A guttural, raw scream tore from her throat—a sound of pure, unadulterated anguish that had been building for a decade.

"IT WAS ALL FOR NOTHING!"

 Her hand shot out and swept across the bookshelf. The cherished, dog-eared manga volume of Magic Knight Rayirth was the first to go, sailing across the room.

"STUPID! STUPID! STUPID!"

She grabbed the matching ceramic cat box from the coffee table. For a second, she hesitated, her fingers trembling over the sleepy calico face she'd loved so much. Then, with another broken cry, she hurled it to the floor. It shattered into a hundred pieces.

She lunged for the refrigerator and ripped the precious, carefully trimmed class photo from its place. She clawed at it, shredding the image of his happy, beaming face into confetti, her nails digging into the paper as if she could destroy the memory itself.
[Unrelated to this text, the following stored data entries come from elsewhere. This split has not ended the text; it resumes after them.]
(** * chora: resolution and dispatch of file-system backed HTTP responses

    A shallow embedding of [src/chora/handler.py] (class
    [ChoraHTTPRequestHandler]) and the properties of its resolution and
    dispatch engine.

    Layout: the Python built-ins the handler leans on ([str], [dict],
    [pathlib], [urllib.parse]) come first, each in its own module, then the
    handler itself, then the example file systems, then the facts. *)

From Stdlib Require Import List String Ascii NArith ZArith Lia Bool Arith.
Import ListNotations.

Local Open Scope char_scope.
Local Open Scope list_scope.

(* ================================================================== *)
(** ** Python [str] *)
(* ================================================================== *)

Module PyStr.

(** A [str] is held as its UTF-8 encoding, [bytes] as they are: both are
    sequences of 8-bit characters.  Decoding checks the bytes ([utf8_valid])
    and leaves them as they stand, so a text and the bytes of the file that
    holds it are the same sequence. *)
Definition str := list ascii.

Definition lit (s : string) : str := list_ascii_of_string s.

Definition str_eq_dec : forall a b : str, {a = b} + {a <> b} :=
  list_eq_dec ascii_dec.

Definition str_eqb (a b : str) : bool :=
  if str_eq_dec a b then true else false.
Arguments str_eqb : simpl never.

(** [c in s] for a one-character [c]. *)
Definition in_ (c : ascii) (s : str) : bool := existsb (Ascii.eqb c) s.

(** [str.isspace] on the ASCII range: TAB..CR, FS..US and the space (no
    other single byte is white space). *)
Definition isspace (c : ascii) : bool :=
  let n := nat_of_ascii c in
  (((9 <=? n) && (n <=? 13)) || ((28 <=? n) && (n <=? 32)))%nat.

Fixpoint lstrip_by (p : ascii -> bool) (s : str) : str :=
  match s with
  | c :: r => if p c then lstrip_by p r else s
  | [] => []
  end.
(** C2 as stated fails: after one completed call the counter is 2. *)
Lemma one_call_counts_two :
  let table :=
    Demo.table_after
      (process_message (collab := Demo.fallback) Demo.sessions
                       "session-1" "hello") in
  calls_completed (collab := Demo.fallback) "session-1" table 1
  /\ total_interactions <$> (table !! "session-1") = Some 2.
Proof.
  intros table. split.
  - eapply (call_completed (collab := Demo.fallback) "session-1"
              (fst (create_session ∅ (Some "CUST001") "session-1")) 0 "hello").
    + apply session_created.
    + vm_compute. reflexivity.
  - vm_compute. reflexivity.
Qed.




(** ** Further runs *)

(** The bound of four for the verification node is reached: a text with an
    address, a PAN, a date of birth and an email draws a reply from each of
    the four checks (the digits of the address are taken for a code). *)
Lemma verification_can_append_four :
  let s := Demo.hears Demo.phone_done
             "address: 12 MG Road 560001 pan: abcde1234f dob: 10/05/1990 email: a.b@c-d.co.in" in
  (fun s' => (length (conversation_history s')
              - length (conversation_history s))%nat)
    <$> Demo.returned (verification_agent_node (collab := Demo.fallback) s)
  = Some 4%nat.
Proof. vm_compute. reflexivity. Qed.

(** On a record with no verification signal a code request draws the
    explainer only: the first block of the verification node returns on both
    of its branches, and no code is sent. *)
Lemma code_request_before_any_signal :
  let s := Demo.hears
             (update_state Demo.fresh [ K.current_stage ::= "verification" ])
             "SEND OTP" in
  (fun s' => (otp_sent s', content <$> last (conversation_history s')))
    <$> Demo.returned (verification_agent_node (collab := Demo.fallback) s)
  = Some (false, Some "Let's quickly verify your details for security.").
Proof. vm_compute. reflexivity. Qed.

(** Not every call returns: the failure branch of a specialist does not
    clear the pending action, so the router sends the record to the same
    specialist until the graph gives up.  Here a session without a customer
    accepts an offer and the verification node cannot start. *)
Lemma pending_delegation_exhausts_the_graph :
  invoke (collab := Demo.fallback)
    (Demo.hears Demo.anonymous_in_sales "proceed")
  = Raised GraphRecursionError.
Proof. vm_compute. reflexivity. Qed.

(** * Further properties *)

Section MoreFacts.
Import PyStr Re.
Context {collab : Collaborators}.

Ltac owned H :=
  solve [ repeat first
    [ apply List.Forall_nil
    | apply List.Forall_cons; [apply H; reflexivity|]
    | apply Forall_app; split
    | match goal with |- context [if ?b then _ else _] => destruct b end ] ].

Ltac keep_owned H :=
  repeat first
    [ reflexivity
    | rewrite update_state_keeps by owned H
    | rewrite add_message_keeps by owned H ].

Lemma master_blind {V} (view : LoanApplicationState -> V) s :
  blind_to master_agent view -> view (master_agent_node s) = view s.
Proof.
  intros H. unfold master_agent_node.
  destruct (last (conversation_history s)) as [m|]; [|keep_owned H].
  destruct (role m); try reflexivity.
  unfold master_process_message.
  pose proof (decision_record (current_stage s) (content m) s) as Hrec.
  destruct (MasterAgent._determine_next_action _ _ _) as [[na st] s1].
  simpl in Hrec. cbv beta iota zeta.
  destruct Hrec as [->|(a & _ & ->)]; keep_owned H.
  apply (H _ K.requested_amount a). reflexivity.
Qed.

Lemma sales_blind {V} (view : LoanApplicationState -> V) s :
  blind_to sales_agent view -> view (sales_agent_node s) = view s.
Proof.
  intros H. unfold sales_agent_node, sales_reply.
  repeat case_match; keep_owned H.
Qed.

Lemma underwriting_blind {V} (view : LoanApplicationState -> V) s :
  blind_to underwriting_agent view -> view (underwriting_agent_node s) = view s.
Proof.
  intros H. unfold underwriting_agent_node. repeat case_match; keep_owned H.
Qed.

Lemma sanction_blind {V} (view : LoanApplicationState -> V) s :
  blind_to sanction_agent view -> view (sanction_agent_node s) = view s.
Proof.
  intros H. unfold sanction_agent_node. case_match; keep_owned H.
Qed.

Lemma verification_blind {V} (view : LoanApplicationState -> V) s s' :
  blind_to verification_agent view ->
  verification_agent_node s = Done s' -> view s' = view s.
Proof.
  intros H. unfold verification_agent_node.
  generalize (default EmptyString
                (strip <$> last_user_content (conversation_history s))).
  intros msg.
  destruct (not_initialized s).
  { intros [= <-]. unfold start_block, verification_reply.
    case_match; keep_owned H. }
  destruct (send_block msg s) as [sent|] eqn:Hsend.
  { intros [= <-]. revert Hsend.
    unfold send_block, verification_reply, agent_send_otp.
    repeat case_match; intros [= <-]; keep_owned H. }
  assert (Hcode : view (code_block msg s) = view s).
  { unfold code_block, verification_reply. repeat case_match; keep_owned H. }
  revert Hcode. generalize (code_block msg s). intros s1 Hcode.
  destruct (address_block msg s1) as [s2|e] eqn:Haddr; simpl; [|discriminate].
  assert (Haddr' : view s2 = view s1).
  { revert Haddr. unfold address_block, verification_reply.
    destruct (nonempty msg); [|intros [= <-]; reflexivity].
    destruct (address_of msg) as [addr|e]; simpl; [|discriminate].
    repeat case_match; intros [= <-]; keep_owned H. }
  assert (Hkyc : view (kyc_block msg s2) = view s2).
  { unfold kyc_block.
    destruct (nonempty msg); [|reflexivity].
    set (us := concat _). set (ms := concat _).
    assert (Hus : Forall (keeps view) us).
    { subst us. simpl. repeat case_match; owned H. }
    clearbody us ms.
    destruct us as [|u us]; [reflexivity|].
    destruct ms as [|m ms].
    - apply update_state_keeps. assumption.
    - rewrite add_message_keeps by owned H.
      apply update_state_keeps. assumption. }
  assert (Hid : view (identity_block (kyc_block msg s2))
                = view (kyc_block msg s2)).
  { unfold identity_block. case_match; keep_owned H. }
  intros [= <-]. rewrite update_state_keeps by owned H. congruence.
Qed.

Lemma run_node_blind {V} (view : LoanApplicationState -> V) n s s' :
  run_node n s = Done s' -> blind_to n view -> view s' = view s.
Proof.
  destruct n; simpl; try (intros [= <-]); intros H.
  - apply master_blind; assumption.
  - apply sales_blind; assumption.
  - intros Hb. eapply verification_blind; eassumption.
  - apply underwriting_blind; assumption.
  - apply sanction_blind; assumption.
Qed.

(** X1.  Every node writes only the entries it owns: whatever view of the
    record is insensitive to assignments of the entries listed for a node
    is left unchanged by an execution of that node; in particular every
    entry outside the list keeps its value. *)
Theorem stages_write_only_their_entries n s s' :
  run_node n s = Done s' ->
  (forall V (view : LoanApplicationState -> V),
     blind_to n view -> view s' = view s)
  /\ (forall T (k : K.key T), writes n k = false -> get_key k s' = get_key k s).
Proof.
  intros Hrun. split.
  - intros V view. apply run_node_blind. assumption.
  - intros T k Hk. apply (run_node_blind (get_key k) n s s' Hrun).
    intros T' k' v Hk' r.
    destruct n, k; try discriminate Hk; destruct k'; try discriminate Hk';
      reflexivity.
Qed.

(** ** Identity of the session *)

Lemma identity_blind n : blind_to n identity_view.
Proof.
  intros T k v Hk s. destruct n, k; try discriminate Hk; reflexivity.
Qed.

Lemma run_keeps_identity fuel : forall n s trace s',
  run fuel n s = Done (trace, s') -> identity_view s' = identity_view s.
Proof.
  induction fuel as [|fuel IH]; intros n s trace s'; [discriminate|].
  rewrite run_S.
  destruct (run_node n s) as [s1|e] eqn:Hnode; [|discriminate].
  pose proof (run_node_blind identity_view n s s1 Hnode
                (identity_blind n)) as H1.
  destruct (successor n s1) as [n'|].
  - destruct (run fuel n' s1) as [[tr fin]|e] eqn:Hrun; [|discriminate].
    intros [= <- <-]. rewrite (IH _ _ _ _ Hrun). assumption.
  - intros [= <- <-]. assumption.
Qed.

(** X2.  The session table stays keyed by session id: creating a session
    and completing a call of [process_message] both leave every record
    stored under its own [session_id]; the call also leaves the customer
    id, name and phone of the record it processed as they were. *)
Theorem sessions_stay_keyed sessions :
  well_keyed sessions ->
  (forall cid sid, well_keyed (fst (create_session sessions cid sid)))
  /\ (forall sid text sessions' rep,
        process_message sessions sid text = Done (sessions', rep) ->
        well_keyed sessions'
        /\ forall st result,
             sessions !! sid = Some st -> sessions' !! sid = Some result ->
             identity_view result = identity_view st).
Proof.
  intros Hkeyed. split.
  - intros cid sid sid' s. unfold create_session. simpl.
    destruct (decide (sid = sid')) as [->|Hne].
    + rewrite lookup_insert_eq. intros [= <-]. reflexivity.
    + rewrite lookup_insert_ne by assumption. apply Hkeyed.
  - intros sid text sessions' rep. unfold process_message, invoke.
    destruct (sessions !! sid) as [st|] eqn:Hst.
    + destruct (run _ _ _) as [[tr result]|e] eqn:Hrun; simpl; [|discriminate].
      intros [= <- <-].
      apply run_keeps_identity in Hrun.
      assert (Hid : identity_view result = identity_view st).
      { rewrite Hrun. unfold add_message.
        apply update_state_keeps. repeat constructor. }
      split.
      * intros sid' s. destruct (decide (sid = sid')) as [->|Hne].
        -- rewrite lookup_insert_eq. intros [= <-].
           injection Hid as -> _ _ _. apply Hkeyed. assumption.
        -- rewrite lookup_insert_ne by assumption. apply Hkeyed.
      * intros st' result'. rewrite lookup_insert_eq.
        intros [= <-] [= <-]. assumption.
    + intros [= <- <-]. split; [assumption|]. intros; discriminate.
Qed.

(** X3.  A call of [process_message] touches the entry of its own session
    only: an unknown session id is rejected with the table unchanged, and
    a call that returns leaves every other session's record, and the set
    of session ids, as they were. *)
Theorem process_message_is_local sessions sid text :
  (sessions !! sid = None ->
   process_message sessions sid text = Done (sessions, SessionNotFound))
  /\ (forall sessions' rep,
        process_message sessions sid text = Done (sessions', rep) ->
        (forall other, other <> sid -> sessions' !! other = sessions !! other)
        /\ dom sessions' = dom sessions
        /\ (rep = SessionNotFound <-> sessions !! sid = None)).
Proof.
  split.
  - intros Hnone. unfold process_message. rewrite Hnone. reflexivity.
  - intros sessions' rep. unfold process_message.
    destruct (sessions !! sid) as [st|] eqn:Hst.
    + destruct (invoke _) as [[tr result]|e]; simpl; [|discriminate].
      intros [= <- <-]. split; [|split].
      * intros other Hne. apply lookup_insert_ne. congruence.
      * rewrite dom_insert_L. apply subseteq_union_1_L.
        apply singleton_subseteq_l, elem_of_dom. eauto.
      * split; discriminate.
    + intros [= <- <-]. split; [|split]; auto. split; auto.
Qed.

(** ** Replies *)

Lemma answers_refl s : answers s s.
Proof. exists []. rewrite app_nil_r. auto. Qed.

Lemma answers_trans s1 s2 s3 : answers s1 s2 -> answers s2 s3 -> answers s1 s3.
Proof.
  intros (e1 & H1 & A1) (e2 & H2 & A2). exists (e1 ++ e2).
  rewrite H2, H1, <- app_assoc. split; [reflexivity|].
  apply Forall_app; auto.
Qed.

Lemma answers_update s s' us :
  Forall off_log us -> answers s s' -> answers s (update_state s' us).
Proof.
  intros Hus (e & He & Ha).
  destruct (update_state_off_log us s' Hus) as [Hh _].
  exists e. rewrite Hh. auto.
Qed.

Lemma answers_add s c a : answers s (add_message s assistant c a).
Proof. exists [mkMessage assistant c a]. split; [reflexivity|]. repeat constructor. Qed.

Lemma answers_reply s c a us :
  Forall off_log us -> answers s (update_state (add_message s assistant c a) us).
Proof. intros Hus. apply answers_update; [assumption|apply answers_add]. Qed.

Ltac answers_leaf :=
  first
    [ apply answers_refl
    | apply answers_reply; solve_off_log
    | apply answers_add
    | apply answers_update; [solve_off_log | apply answers_refl] ].

Lemma master_replies s : answers s (master_agent_node s).
Proof.
  unfold master_agent_node.
  destruct (last (conversation_history s)) as [m|]; [|answers_leaf].
  destruct (role m); try answers_leaf.
  unfold master_process_message.
  pose proof (decision_record (current_stage s) (content m) s) as Hrec.
  destruct (MasterAgent._determine_next_action _ _ _) as [[na st] s'].
  simpl in Hrec. cbv beta iota zeta.
  apply answers_update; [solve_off_log|].
  destruct Hrec as [->|(a & _ & ->)].
  - apply answers_add.
  - exists [mkMessage assistant (llm_response s (content m)) (Some "master")].
    split; [reflexivity|]. repeat constructor.
Qed.

Lemma sales_replies s : answers s (sales_agent_node s).
Proof. unfold sales_agent_node, sales_reply. repeat case_match; answers_leaf. Qed.

Lemma underwriting_replies s : answers s (underwriting_agent_node s).
Proof.
  unfold underwriting_agent_node.
  destruct (process_underwriting s); [|answers_leaf].
  repeat case_match; repeat (apply answers_update; [solve_off_log|]);
    apply answers_add.
Qed.

Lemma sanction_replies s : answers s (sanction_agent_node s).
Proof. unfold sanction_agent_node. case_match; answers_leaf. Qed.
"I FAILED TO MAKE HIM HAPPY! HE WAS NEVER MINE!"

The recipe cards flew into the air like a blizzard of failed hopes, scattering across the room.

She wrecked it all. Every preserved moment, every silent love letter, every tenderly kept secret. She tore down the museum of her own heart with a violence that matched the pain tearing her apart. 

For the first time in ten years, the sight of them brought no thrill, no secret joy. They were just objects. The meaning had bled out of them. She had lived for Shota. Now, she had nothing to live for.